流転 22

なにが殺すだ、このボンクラ…

殺す殺す言って殺す奴なんかいるか…

「こんなトコで殺す殺す言わない方が良いよ。例え冗談でも皆聞いてるんだから。人殺しで捕まっちゃうよ」

キレて見ろ…

お前に無理なのは、もう分かっている…

キレる奴なら既にキレている。

出鼻を妄爺に砕かれた段階で、キレるは無い…

お前の頭の中がお金だけになった事は知れた。

高圧な態度で脅しに終始するお前からはハッタリの臭いしか既にしない。

脅して言う事を聞かせる掛け合いしか知らないお前に僕は倒せない…

何かあれば妄爺が動く…

それを認めた時、僕から怖い物が消えた。

頭では認めないと思っても、どこかで認めている自分がいた。

僕は卑怯者だった。

この後も裏日男はただ吠えた。

コーヒーを運んで来た店員が席から離れた所で言った。

「ゴミだのカスだのは好きに言ったらいいさ。でも詐欺師だけは許せない。僕が泥棒させたのか?誰が言ってんの?証拠見せろよ」

「証拠なんか関係ねぇんだよ!」

「アンタさっきからずっと偉そうだけど何をそんなに威張ってんの?恐喝したいの?金なんか詐欺師呼ばわりされたら払わないよ。
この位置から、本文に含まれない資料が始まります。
(* ===== verification/Accounts.v ===== *)
(** Accounts and sessions: src/core/auth/service.py with its repository,
    security helpers (src/core/auth/security/*.py), directory and schemas.

    argon2, PyJWT, pyotp, Fernet and the random source are parameters
    ([AuthLib]); the reset mailer is a field of the service, as in the code. *)

From stdpp Require Import base strings gmap list.
From Stdlib Require Import ZArith Lia Ascii.
From S2P Require Import Prelude Errors PyLib Calendar Entities Models Events Session SessionFacts.
From S2P Require Import Footprints Cache.

(** ** Libraries *)

Record AuthLib : Type := mkAuthLib {
  argon2_hash : nat -> string -> string;            (* salted: the draw, the password *)
  argon2_verify : string -> string -> bool;         (* false: any exception *)
  lib_DUMMY_HASH : string;
  jwt_encode : list (string * json) -> string -> string -> string;  (* payload, secret, algorithm *)
  jwt_decode : string -> string -> string -> option (list (string * json));  (* None: InvalidTokenError *)
  pyotp_random_base32 : nat -> string;
  pyotp_verify : string -> string -> datetime -> bool;  (* valid_window=1, at the time read *)
  pyotp_uri : string -> string -> string;
  fernet_encrypt : nat -> string -> string;
  fernet_decrypt : string -> option string;         (* None: InvalidToken *)
  secrets_below : nat -> N }.                       (* the random source of secrets.choice *)

Record AuthSettings : Set := mkAuthSettings {
  register_ip_limit_per_hour : Z; login_max_failures : Z; login_lockout_seconds : Z;
  two_factor_challenge_ttl_seconds : Z; refresh_token_ttl_seconds : Z;
  access_token_ttl_seconds : Z; password_reset_ttl_seconds : Z; password_reset_url : string;
  jwt_secret : string; jwt_algorithm : string }.

(** ** src/core/auth/security/passwords.py *)

Definition hash_password (lib : AuthLib) (password : string) : SM string :=
  salt <- draw ;; ret (argon2_hash lib salt password).

Definition verify_password (lib : AuthLib) (password_hash : option string) (password : string)
    : bool :=
  let target := match password_hash with
                | Some h => if str_empty h then lib_DUMMY_HASH lib else h
                | None => lib_DUMMY_HASH lib
                end in
  if argon2_verify lib target password then bool_decide (is_Some password_hash) else false.

(** ** src/core/auth/security/tokens.py and src/shared/security_tokens.py *)

Definition ACCESS_TOKEN_TYPE : string := "access".
Definition UNIX_EPOCH : datetime := ((ymd2ord 1970 1 1 - 1) * DAY)%Z.
(** [int(t.timestamp())] *)
Definition timestamp (t : datetime) : Z := ((t - UNIX_EPOCH) / SECOND)%Z.

Definition opt_uuid (o : option uuid) : json :=
  match o with Some u => JStr (uuid_str u) | None => JNull end.
(* ===== verification/Deps.v ===== *)
(** What a request says about its caller: src/core/auth/deps.py.

    The context of a request comes from its bearer token (and, for buyers,
    from the shop they name); anything else is refused before a transaction
    is opened. *)

From stdpp Require Import base strings gmap list.
From Stdlib Require Import ZArith Lia Ascii.
From S2P Require Import Prelude Errors PyLib Calendar Entities Models Events Session SessionFacts Accounts.

(** The parts of an HTTP request the dependencies read: its header values
    and the address of the client. *)
Record HttpRequest : Set := mkHttpRequest {
  hr_authorization : string; hr_shop_tenant : option string; hr_user_agent : option string;
  hr_client_host : option string; hr_request_id : option string }.

(** [_bearer_token] *)
Definition bearer_token (r : HttpRequest) : option string :=
  let '(scheme, _, token) := partition " " (hr_authorization r) in
  if negb (bool_decide (str_lower scheme = "bearer")) || str_empty token then None else Some token.

Section Deps.
Context (lib : AuthLib) (settings : AuthSettings)
  (py_ip_address : string -> bool).   (* ipaddress.ip_address does not raise *)

(** [_valid_ip] and [_request_context] *)
Definition valid_ip (raw : option string) : option string :=
  match raw with
  | Some x => if str_empty x then None else if py_ip_address x then Some x else None
  | None => None
  end.
Definition request_context (r : HttpRequest) : RequestContext :=
  mkRequestContext (valid_ip (hr_client_host r)) (hr_user_agent r).

(** [claims["sub"]]: PyJWT refuses a subject that is not a string. *)
Definition claimed_user (claims : list (string * json)) : res exn Actor :=
  match assoc "sub" claims with
  | None => Raise EKey
  | Some (JStr s) => Ok (mkActor KUser (Some s))
  | Some _ => Raise EType
  end.

(** [UUID(tenant_raw) if tenant_raw else None] *)
Definition claimed_tenant (claims : list (string * json)) : res exn (option uuid) :=
  match assoc "tenant" claims with
  | None => Ok None
  | Some v =>
      if negb (truthy v) then Ok None
      else match v with
           | JStr s => match uuid_parse s with Some u => Ok (Some u) | None => Raise EValue end
           | _ => Raise EAttribute
           end
  end.

(** [_context_from_request] *)
Definition context_from_request (require_auth : bool) (r : HttpRequest) : res exn TenantContext :=
  match bearer_token r with
  | None =>
      if require_auth then auth_error "missing bearer token"
      else Ok (mkCtx None (mkActor KSystem None) (hr_request_id r) DEFAULT_LOCALE)
  | Some token =>
      rbind (decode_access_token lib settings token) (fun claims =>
      rbind (claimed_tenant claims) (fun tenant =>
      rbind (claimed_user claims) (fun actor =>
      Ok (mkCtx tenant actor (hr_request_id r) DEFAULT_LOCALE))))
  end.

(** [_storefront_context] *)
Definition storefront_context (r : HttpRequest) : res exn TenantContext :=
  match bearer_token r with
  | None => auth_error "missing bearer token"
  | Some token =>
      rbind (decode_access_token lib settings token) (fun claims =>
      match hr_shop_tenant r with
      | None => Raise (EDomain InvariantViolationError
                         "X-Shop-Tenant header is required for storefront access")
      | Some raw =>
          if str_empty raw
          then Raise (EDomain InvariantViolationError
                        "X-Shop-Tenant header is required for storefront access")
          else match uuid_parse raw with
               | None => Raise (EDomain InvariantViolationError
                                  "X-Shop-Tenant must be a tenant UUID")
               | Some shop =>
                   rbind (claimed_user claims) (fun actor =>
                   Ok (mkCtx (Some shop) actor (hr_request_id r) DEFAULT_LOCALE))
               end
      end)
  end.

(** [ServiceBundle.user_id] *)
Definition bundle_user_id (ctx : TenantContext) : SM uuid :=
  match a_kind (c_actor ctx), a_id (c_actor ctx) with
  | KUser, Some i => lift_res (need (uuid_parse i) EValue)
  | _, _ => auth_failed "authenticated user required"
  end.
End Deps.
僕はもう謝るつもりは無い」

裏日男は、頭のおかしい奴を見る目になった。

スポンサーリンク

「僕は頼んでアンタから打ち子の仕事を貰ったんじゃないよ。婆さんを動かすかわりだろ?アンタに打ち子を入れるからって別に金貰った覚えもないし。責任なんか僕に無いだろ。殺すなんて言われる意味が分からない。まして詐欺師って何だよ。証拠も無いのに言い過ぎじゃない?」

「あのな〜 お前んトコのガキが泥棒してんだぞ…
そんなんで通ると思ってんのか?」

「思ってるよ。でも僕がやらせた訳じゃないけど、損害が出てる以上話しは聞かないといけないかと思って来たんだ。話しによっては金も払おうと思ってた。でも詐欺師呼ばわりされた以上、意地でも金は払わない」

落ち着いて話している内に僕の頭の中の負けの定義が変わっていた。

妄爺に刃物を振るわせる事なく話しを付けられるのであれば多少のお金は仕方ないと思うようになっていた。

負けは認める。

しかし頭だけは下げない。

それは後の弱みになる。

謝罪しなければいけない状況になったら一度帰って闇討ちにしようと決めた。

死ぬ手前まで…

僕を恫喝し続けた裏日男にならば同情せずに出来る…

腕を折り、足を折り、素っ裸にしてビデオに録画する。

手伝う人間はいくらでも居る。

そしてカタギになると言わせてやる。

捕まらないと思える方法で、泣いて許しを請わせてやる。

殺るか殺られるかを選べと言うならば僕は殺る道を選ぶ。

「そもそも責任って何?。アンタが婆さんを使い回して上手い事やってる時に僕に金くれたか?一円もくれてないだろ。そのくせ小銭を泥棒した奴がちっと出たらケツ取りの話しだけは僕に持ってくんのか?ヤクザだったら何でもありかい?」

「コラ!こっちは泥棒したガキの身柄押さえてんだぞ!能書きこいてんじゃねーぞ!」

「何これ?身代金要求?誘拐なんか自慢しないで良いよ。そんなガキ好きにしたら良いさ。でも人の事、詐欺師呼ばわりしてあんまり目茶苦茶ばっかり言ったら駄目だよ。僕にどうしろって言うの?」

「泥手連れて来い!喋らせてやるから!」

こいつへぼい…

恫喝しか思いつかないんだな…

20万ぐらいで片付くかな?

泥手達が裏日男の管理する店から抜いた金額は、10万円に届かない。

充分だな…

最後にキレるチャンスをやる…

「自分で捕まえなよ。僕はアンタの召し使いじゃないんだよ。詐欺師って僕に言った事謝りなよ。そしたら動いてやるから。そうすりゃ金も払う事を考えるよ」

妄爺の前傾姿勢がいつでも飛び掛かれるほど深くなった。

ヒヤリと背筋に寒気を覚える。

同時に、良しと思う自分がいた。

裏日男は、浮かしかけた腰を、そのまま椅子に戻した。